Many schools will not allow you to get a second B.A. You can get a second Bachelor’s degree, but it must be a different sort—for example, if you already have a B.A., then your second undergraduate degree would have to be a B.Sc. or a B.E. or some such. If you want to do another arts-based degree, then it would have to be an M.A. or Ph.D. If the subject area is sufficiently different from your undergraduate major, you might have to take undergraduate classes at your own expense to catch up.

I’m pretty sure you can get an MBA with a wide variety of undergraduate degrees.

Generally speaking, to get a second bachelor’s degree, you have to fulfill (1) all of the major requirements for your second degree, and (2) at least 30 additional hours–but this varies by institution (I’m at an institution that requres an additional 32).

So, say you’ve got a degree in History with a minor in Geography. You want a second degree in Geography, which requires 40 hours of major work (including supporting courses in geology, history, or whatever). Thanks to your first degree, you have 20 of these. At the discression of the department* with the approval of the college**, these will be “waived.” Since you entered as a post-bac student, your Gen Ed requirements will be waived. So you’ll need to take the remaining 20 hours of major work PLUS an additional 10 (12 at my school) of… well, anything.

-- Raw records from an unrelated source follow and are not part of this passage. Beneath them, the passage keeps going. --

(** C7: The transmit ring of the DMA engine is a queue of packets, for every
    history of posting (chains of buffers and unframed data, announced at once
    or later), taking back, reclaiming and peeking, in which the engine reads
    the descriptors on its own, under these conditions: every buffer posted has
    between 1 and 2^15 - 1 bytes (dma64_txfast skips an empty one: see
    tx_empty_packet, tx_empty_head) and, if the bus has an offset, is below 1G; a
    chain visits a packet once; packets are taken back and reclaimed with
    HNDDMA_RANGE_TRANSMITTED alone (tx_stale_range mixes it with another range);
    reclaiming is for a ring without DMA_CTRL_UNFRAMED.  Then what the engine
    reads is, in order, the buffers of the packets accepted, each with its
    address, length, frame bounds and parity; the packets accepted are those
    given back, in order, and then those in the ring; a packet given back was
    read to its end, and only what is mapped is unmapped.  A packet is accepted
    exactly if its buffers fit the free descriptors.  When everything was read,
    reclaiming twice empties the ring; once may not do, as the position cached
    before may be inside a packet. *)
Theorem tx_dma_ring `{DmaBus} c m n base ops :
  cfg_ok c -> (exists b, 0 < b /\ n = 2 ^ b) -> 4 <= m <= 16 /\ 16 * n <= 2 ^ m -> 0 <= base < 2 ^ 32 ->
  forallb (tx_legal c) ops = true ->
  exists s, tx_run c ops (tx_start n (2 ^ m - 1) base) = Some s /\
    x_log s `prefix_of` wire (x_acc s) /\
    map fst (x_acc s) = x_ret s ++ tx_queued (x_t s) /\
    (length (wire (take (length (x_ret s)) (x_acc s))) <= length (x_log s))%nat /\
    0 <= txavail (x_t s) <= n - 1 - _dma_txactive (x_t s) /\
    (forall pk p commit chain, tx_chain (S (size pk)) pk p = Some chain -> chain_ok c chain = true -> p <> 0 ->
       exists r t, dma64_txfast c pk (x_t s) p commit = Some (r, t) /\ (r = 0 <-> Z.of_nat (length chain) <= n - 1 - _dma_txactive (x_t s))) /\
    (x_log s = wire (x_acc s) -> ctrl_flag c DMA_CTRL_UNFRAMED = false ->
       exists f1 f2 t1 t2, dma64_txreclaim c (x_t s) HNDDMA_RANGE_TRANSMITTED (hw_status (x_t s) (x_hw s)) 0 = Some (f1, t1) /\
         dma64_txreclaim c t1 HNDDMA_RANGE_TRANSMITTED (hw_status (x_t s) (x_hw s)) 0 = Some (f2, t2) /\
         f1 ++ f2 = tx_queued (x_t s) /\ txin t2 = txout t2).
Proof.
  intros Hcfg Hn Hm Hb Hl.
  destruct (tx_run_ok c m n base Hcfg ops _ [] 0 0 0 (tx_start_ok c m n base Hn Hm Hb) Hl) as (s & all & a & x & h & E & Hi).
  exists s. split; [done|]. destruct Hi as (cc & leaked & Hi & En & Eb & Ehw & Elog & Hpk & Eret).
  pose proof Hi as [Hst Hsl Hin Hout Hx Hptr [? ?] Hmaps Heot Havl]. pose proof (sl_room _ _ _ _ _ Hsl) as [Hr1 Hr2]. pose proof (n_pos n m Hn Hm).
  assert (tx_queued (x_t s) = owners (drop a all)) as Eq.
  { unfold tx_queued. rewrite Hin, Hout. apply (queued_ok c m (x_t s) all a cc x h leaked); [done|lia|lia]. }
  assert (_dma_txactive (x_t s) = Z.of_nat (length all - a)) as Eact.
  { unfold _dma_txactive, NTXDACTIVE, TXD. rewrite Hin, Hout, En. rewrite En in Hr2. apply (ix_sub n m Hn Hm); lia. }
  assert (owners all = owners (take a all) ++ owners (drop a all)) as Eow by (by rewrite <- owners_app, take_drop).
  rewrite Eq, Eact. split; [|split; [|split; [|split; [by rewrite <- En|split]]]].
  - rewrite Elog, <- (wire_packets c _ _ Hpk). exists (map (fun e => dd_decode c (fst e)) (drop h all)). by rewrite <- map_app, take_drop.
  - by rewrite <- (owners_packets c _ _ Hpk), Eret, Eow.
  - rewrite Elog, length_map, length_take. pose proof (returned_read c _ _ a Hpk) as Hw. rewrite <- Eret in Hw. lia.
  - intros pk p commit chain Hch Hok Hp.
    destruct (txfast_ok c m Hcfg (x_t s) all a x h cc leaked pk p chain commit Hi Hch Hok Hp) as (r & t' & Er & _ & Hr). exists r, t'. split; [done|].
    rewrite En in Hr. destruct (Z.leb_spec (Z.of_nat (length all - a) + Z.of_nat (length chain)) (n - 1)); destruct Hr as [-> _]; split; intros; lia.
  - intros Elw Hu. assert (h = length all) as ->.
    { rewrite <- (wire_packets c _ _ Hpk), Elog in Elw. apply (f_equal length) in Elw. rewrite !length_map, length_take in Elw. lia. }
    pose proof (status_ok c m _ _ _ _ _ _ _ Hi) as Hs0. rewrite Ehw, <- En.
    destruct (reclaim_ok c m (x_t s) all a x (length all) cc leaked _ 0 Hi Hs0 Hu) as (f1 & t1 & a1 & E1 & Hi1 & Eow1 & En1 & Eb1 & Eo1 & _).
    destruct (reclaim_ok c m t1 all a1 a1 (length all) cc leaked (hw_status (x_t s) (ix (ntxd (x_t s)) (length all))) 0 Hi1)
      as (f2 & t2 & a2 & E2 & Hi2 & Eow2 & En2 & Eb2 & Eo2 & Ha2); [by rewrite En1, Eb1|done|].
    rewrite (Ha2 (or_introl eq_refl)) in Eow2, Hi2. exists f1, f2, t1, t2. split; [done|]. split; [done|]. split.
    + rewrite firstn_all, Eow, Eow1, <- app_assoc in Eow2. by apply app_inv_head in Eow2.
    + by rewrite (ti_in _ _ _ _ _ _ _ _ _ Hi2), (ti_out _ _ _ _ _ _ _ _ _ Hi2).
Qed.

(** A ring of four descriptors on a PCIe bus with parity: a chain of two
    buffers, unframed data, a packet that does not fit, and the engine inside
    the first packet when the host looks. *)
#[export] Instance demo_bus : DmaBus.
Proof. refine {| bus_addr := fun va => va mod 2 ^ 32 |}. intros va. apply Z.mod_pos_bound. lia. Defined.
Definition demo_cfg : dma_cfg := {| dmactrlflags := DMA_CTRL_PEN; dataoffsetlow := 0; dataoffsethigh := 0x80000000; burstsize_ctrl := true |}.
Definition demo_pkts : pkts :=
  <[1 := {| pk_data := 0xc0001000; pk_len := 64; pk_next := 2 |}]> (<[2 := {| pk_data := 0x2000; pk_len := 1500; pk_next := 0 |}]> ∅).
Definition demo_tx : list tx_op :=
  [XFast demo_pkts 1 true; XUnframed 0x3000 32 false; XFast demo_pkts 1 true; XEngine; XPending; XEngine; XGet; XEngine; XReclaim; XPeek;
   XFast demo_pkts 2 true; XEngine; XEngine; XEngine; XUnblock].
Lemma tx_dma_ring_witness :
  forallb (tx_legal demo_cfg) demo_tx = true /\
  exists s, tx_run demo_cfg demo_tx (tx_start 4 (2 ^ 13 - 1) 0x12340) = Some s /\ x_log s `prefix_of` wire (x_acc s) /\
    map fst (x_acc s) = x_ret s ++ tx_queued (x_t s) /\ map fst (x_acc s) = [1; 0x3000; 2] /\ x_ret s = [1].
Proof.
  assert (forallb (tx_legal demo_cfg) demo_tx = true) as Hl by (vm_compute; reflexivity). split; [exact Hl|].
  destruct (tx_dma_ring demo_cfg 13 4 0x12340 demo_tx) as (s & E & Hp & Hq & _);
    [unfold cfg_ok; cbn; lia|exists 2; split; [lia|reflexivity]|lia|lia|exact Hl|].
  exists s. split; [exact E|]. split; [exact Hp|]. split; [exact Hq|].
  assert (option_map (fun s => (map fst (x_acc s), x_ret s)) (tx_run demo_cfg demo_tx (tx_start 4 (2 ^ 13 - 1) 0x12340)) = Some ([1; 0x3000; 2], [1])) as Er
    by (vm_compute; reflexivity).
  rewrite E in Er. cbn [option_map] in Er. injection Er as -> ->. split; reflexivity.
Defined.

(** ** Outside of these histories *)
Definition demo_t : option dma_tx :=
  option_map (fun r => snd r) (dma64_txfast demo_cfg demo_pkts (tx_attach 8 (2 ^ 13 - 1) 0) 1 true).

(** A packet without data is accepted, but has no descriptor: it takes the place
    of the last packet in the ring, whose descriptor loses its flags. *)
Lemma tx_empty_packet :
  let pk := <[5 := {| pk_data := 0x5000; pk_len := 0; pk_next := 0 |}]> demo_pkts in
  match demo_t with
  | Some t =>
      match dma64_txfast demo_cfg pk t 5 true with
      | Some (r, t') => r = 0 /\ tx_queued t = [1] /\ tx_queued t' = [5] /\ map ctrl1 (take 2 (txd64 t')) = [D64_CTRL1_SOF + D64_CTRL1_NOTPCIE; D64_CTRL1_IOC + D64_CTRL1_EOF]
      | None => False
      end
  | None => False
  end.
Proof. vm_compute. by repeat split. Qed.

(** Without data in its first buffer a frame has no start. *)
Lemma tx_empty_head :
  let pk := <[5 := {| pk_data := 0x5000; pk_len := 0; pk_next := 2 |}]> demo_pkts in
  match dma64_txfast demo_cfg pk (tx_attach 8 (2 ^ 13 - 1) 0) 5 true with
  | Some (r, t) => r = 0 /\ txout t = 1 /\ map (fun d => (h_sof (dd_decode demo_cfg d), h_eof (dd_decode demo_cfg d))) (take 1 (txd64 t)) = [(false, true)]
  | None => False
  end.
Proof. vm_compute. by repeat split. Qed.

(** A packet that does not fit: its first buffer stays mapped. *)
Lemma tx_full_leaks :
  match dma64_txfast demo_cfg demo_pkts (tx_attach 2 (2 ^ 13 - 1) 0) 1 true with
  | Some (r, t) => r = -1 /\ tx_queued t = [] /\ tx_maps t = [(0xc0001000, 64)]
  | None => False
  end.
Proof. vm_compute. by repeat split. Qed.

Now, if you have a degree in English with a Theater minor and want a second degree in Physics, you’ll still be post-bac and exempt from the Gen Ed, but they might ask for 40 hours of physics coursework alone PLUS 12 hours of calculus (and “hidden” requirements for those in the form of prereqs–and you may only have algebra), 6 hours of chemistry, and so on. So, you’ll be 58+ hours away from your second Bachelor’s degree with no room (or need for) free electives.

*Unless you’re looking for a second B.?. in a really snotty department who thinks that State’s Geography 101 is vastly inferior to their Geography 101, in which case you should really seriously consider a different program or university!
**The college will rubber-stamp the department’s approval, unless the political atmosphere is fucked up; see advice above.

Now, professional Bachelor’s programs (e.g., Nursing) will have all sorts of additional requirements, like clinicals, but you should still be exempt from all the Gen Ed stuff.